The Irish Terrier is one of the most famous Irish dog breeds. They are known for their working ability as well as their great companionship. Their original purpose was to be a watchdog in the Irish farms, and they were in charge of vermin control in Irish stables as well as farms in general.
Like many other working terriers, the Irish Terrier also has high energy levels that require daily activity to be properly spent. This characteristic makes them best suited for people who own ranches, farms, or houses with large, fenced yards.
If you live in an apartment, make sure that your Irish Terrier doesn’t spend too much time on their own and that you provide them with plenty of exercise and room to move around. If those needs are not provided for, they have a tendency, as all terriers do, to develop problematic and destructive behavior.
However, if all their physical needs are met, you will have the most loving and affectionate companion you can imagine.
16-20 in (41-51 cm)
25-27 lb (11-13 kg)
Dog Breed Characteristics
This is a high-energy dog that requires daily activity to spend his energy. Irish Terriers will enjoy all the fun activities such as long walks, hiking, canine sports, or just playing with their owner. To make this dog happy, you will have to devote your time to playing sessions if you don't want him to develop behavior problems.
In fact, they will become bored and destructive if they don't spend all their energy outside.
These dogs are generally affectionate towards people of their own family but are not the most trustworthy towards strangers they haven’t met before. If you combine these two characteristics, the result is a great watchdog. The Irish Terrier especially love children and has plenty of energy to follow and play with them without getting exhausted.
However, no matter what breed is in question or how well the dog has been trained, children and dogs should never play without supervision.
The Irish Terrier has a nickname, and it is “Daredevil.” It is a nickname that suits them pretty well as they are not the most tolerant towards other dogs. They can be aggressive and dominant, especially towards dogs of the same sex.
They are brave, fearless, and can be stubborn, which means they will pick a fight with much stronger and bigger dogs. It is not uncommon for dogs to get in a fight but it usually ends up when one dog backs down. The problem with Irish Terriers is that they never back down and will continue to fight despite suffering or inflicting serious damage and injuries.
They were bred to control vermin and keep watch over Irish farms, so it is no wonder they have a strong prey drive. They can learn to get along with other pets in the household but shouldn’t be trusted around smaller animals like ferrets, gerbils, or guinea pigs.
These dogs are light shedders and only shed somewhat heavier during the shedding season. They have a hard, wiry coat that grows close together. Their coat was meant to protect them from getting wet or from the rain while they were working. Some owners decide to clip their coats so the grooming takes even less effort.
The rest is basic care. Trim their nails if they do not wear them out naturally, and brush their teeth at least three times per week so you prevent bacteria and tartar buildup.

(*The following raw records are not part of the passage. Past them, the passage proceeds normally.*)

Ltac inert_tac :=
  unfold inert in *; cbn [w_trace] in *;
  repeat first [ assumption | apply inert_ext_refl | apply inert_ext_snoc; [done|] ].

Section Guards.
Context {L : Type} `{LiteLLM L} (E : Env) (deps : Deps) (HA : alone E).

Lemma validateAndLoadEnv_alone cr (w w' : World L) o :
  runs (validateAndLoadEnv E cr) w o w' ->
  w_db w' = w_db w /\ w_ll w' = w_ll w
  /\ inert w w'
  /\ forall env, o = Some env -> db_envs (w_db w) !! cr_environment cr = Some env
                                 /\ AccessGroupSyncedFromRow (Some env) = true.
Proof.
  intros R. unfold validateAndLoadEnv, emitInternalError in R. apply runs_bind in R as (r & w1 & R1 & R).
  unfold get_env in R1. apply runs_bind in R1 as (r' & w2 & R1 & R2).
  apply runs_read in R1 as [-> Hx]; [|done]. inv_runs;
    (split; [done|]); (split; [done|]); (split; [inert_tac|]); try done.
  intros env [= <-]. split; [symmetry; by apply Hx|]. by apply negb_false_iff.
Qed.

Lemma validateTeamMembership_runs cr env (w w' : World L) (b : bool) :
  runs (validateTeamMembership cr env) w b w' ->
  w_db w' = w_db w /\ inert w w'
  /\ (b = false -> exists teams, (LookupCallerTeams (cr_owner cr) (w_ll w)).1 = Ok teams
                                 /\ HasIntersect (env_AuthorizedTeams env) teams = true).
Proof.
  intros R. unfold validateTeamMembership, caller_teams, emitLitellmError in R. inv_runs;
    (split; [done|]); (split; [inert_tac|]); try done.
  intros _. eexists. rewrite Hll. split; [done|]. by apply negb_false_iff.
Qed.

(** The state of the world both issuing paths require. *)
Definition access_ok (d : DB) (l : L) (owner environment : string) : Prop :=
  exists env teams, db_envs d !! environment = Some env /\ AccessGroupSyncedFromRow (Some env) = true
    /\ (LookupCallerTeams owner l).1 = Ok teams /\ HasIntersect (env_AuthorizedTeams env) teams = true.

The Irish Terrier is generally considered a healthy breed, but they are prone to health issues and concerns like any other dog breed. These dogs have an average lifespan of 13-15 years.
When getting any breed, the breeder must show you the health tests that they have done for their breeding dogs. Dogs must be adequately tested because taking a chance and hoping that the puppy’s parents are healthy is a risk no one should ever take. Only healthy dogs should be bred because that is the only way to ensure that bloodlines will remain healthy and without any problems. Health problems associated with this breed are;
- Hypothyroidism - A health problem caused by the hyperproduction of hormones from the thyroid gland.
- Hip dysplasia - Genetic problem affecting hips resulting from an improperly formed hip joint.
- Elbow Dysplasia - Usually, it affects large breeds and is caused by uneven growth of three bones making a dog’s elbow.
- Von Willebrand's Disease - A problem with blood clotting can affect humans and dogs.
If this breed is a good fit for you and/or your family, make sure that you find a registered and reputable Irish Terrier breeder that can provide you with a great dog that will be physically and mentally healthy. Ask the breeder to show you the health certificates of his breeding dogs and if you can, try and see what the puppy’s parents look like.
Buying a dog from a responsible breeder will cost you more money, but you can be sure you will get a healthy puppy. If you cannot buy a dog, we advise you to search for local animal shelters because there is a chance you can find an Irish Terrier dog in it.
When you bring your new puppy home, start with the training and socialization immediately. By doing so, you will end up with a well-behaved dog whom you can trust.
World Dog Finder team
Irish terriers originate from rural Ireland, and they were all-purpose farm dogs. They were used as watchdogs, flock guardians, and hunting companions. Irish Terriers developed in the breed as we know it today in the 1870s and they were officially recognized by the American Kennel Club in 1885.